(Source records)
+===+
(** * mcp-server-ccxt: the tool dispatcher of [src/server.py]

    A shallow embedding of the exchange registry, the instance cache,
    [get_exchange], [format_ticker] and [handle_call_tool], followed by
    the properties of the dispatcher.

    Python values are a small tagged union, dictionaries whose order is
    never observed ([arguments], a ticker) are [gmap]s, dictionaries that
    are iterated ([SUPPORTED_EXCHANGES], [exchange_instances], the result
    of [fetch_tickers]) are association lists in insertion order.  The
    module-level cache and the calls into ccxt are threaded through a
    state-and-exception monad over a [World].

    Two limits of the model are kept visible in the statements.  Strings
    are byte strings and [upper]/[lower] map the ASCII letters only:
    they are Python's [str.upper]/[str.lower] on ASCII strings, and a
    statement whose text or outcome depends on the case of a string the
    caller chooses takes [ascii_only] of that string as a hypothesis.
    A float is the rational it denotes: NaN and the infinities are not
    values of the model, and a statement about the order of volumes says
    which volumes it covers. *)

From Stdlib Require Import Ascii String QArith Sorted.
From stdpp Require Import base strings gmap list pretty.

Open Scope Z_scope.

(** ** Python values and exceptions *)

Inductive pyval : Type :=
  | PNone
  | PBool (b : bool)
  | PInt (z : Z)
  | PFloat (q : Q)
  | PStr (s : string).

Inductive exn : Type :=
  | ValueError (msg : string)
  | TypeError
  | AttributeError
  | KeyError (key : string)
  | IndexError
  | OverflowError
  | BaseError (msg : string)      (* ccxt.BaseError and its subclasses; msg is str(e) *)
  | ForeignError (msg : string).  (* any other exception leaving the library *)

Inductive Outcome (A : Type) : Type :=
  | Returned (a : A)
  | Raised (e : exn).
Arguments Returned {A} a.
Arguments Raised {A} e.

Record TextContent : Type := mkTextContent { type : string; text : string }.

(** ** Strings *)

Definition newline : ascii := ascii_of_nat 10.
Definition nl : string := String newline "".

Definition ascii_lower (c : ascii) : ascii :=
  let n := N_of_ascii c in
  if ((65 <=? n) && (n <=? 90))%N then ascii_of_N (n + 32) else c.

Definition ascii_upper (c : ascii) : ascii :=
  let n := N_of_ascii c in
  if ((97 <=? n) && (n <=? 122))%N then ascii_of_N (n - 32) else c.

Fixpoint str_map (f : ascii → ascii) (s : string) : string :=
  match s with
  | EmptyString => EmptyString
  | String c s' => String (f c) (str_map f s')
  end.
+===+
- **Directions for this task**:
Starting at the line that contains "ValueError (msg : string)", reproduce each line through the end of the records exactly, both ends included.

- **Result**:
  | ValueError (msg : string)
  | TypeError
  | AttributeError
  | KeyError (key : string)
  | IndexError
  | OverflowError
  | BaseError (msg : string)      (* ccxt.BaseError and its subclasses; msg is str(e) *)
  | ForeignError (msg : string).  (* any other exception leaving the library *)

Inductive Outcome (A : Type) : Type :=
  | Returned (a : A)
  | Raised (e : exn).
Arguments Returned {A} a.
Arguments Raised {A} e.

Record TextContent : Type := mkTextContent { type : string; text : string }.

(** ** Strings *)

Definition newline : ascii := ascii_of_nat 10.
Definition nl : string := String newline "".

Definition ascii_lower (c : ascii) : ascii :=
  let n := N_of_ascii c in
  if ((65 <=? n) && (n <=? 90))%N then ascii_of_N (n + 32) else c.

Definition ascii_upper (c : ascii) : ascii :=
  let n := N_of_ascii c in
  if ((97 <=? n) && (n <=? 122))%N then ascii_of_N (n - 32) else c.

Fixpoint str_map (f : ascii → ascii) (s : string) : string :=
  match s with
  | EmptyString => EmptyString
  | String c s' => String (f c) (str_map f s')
  end.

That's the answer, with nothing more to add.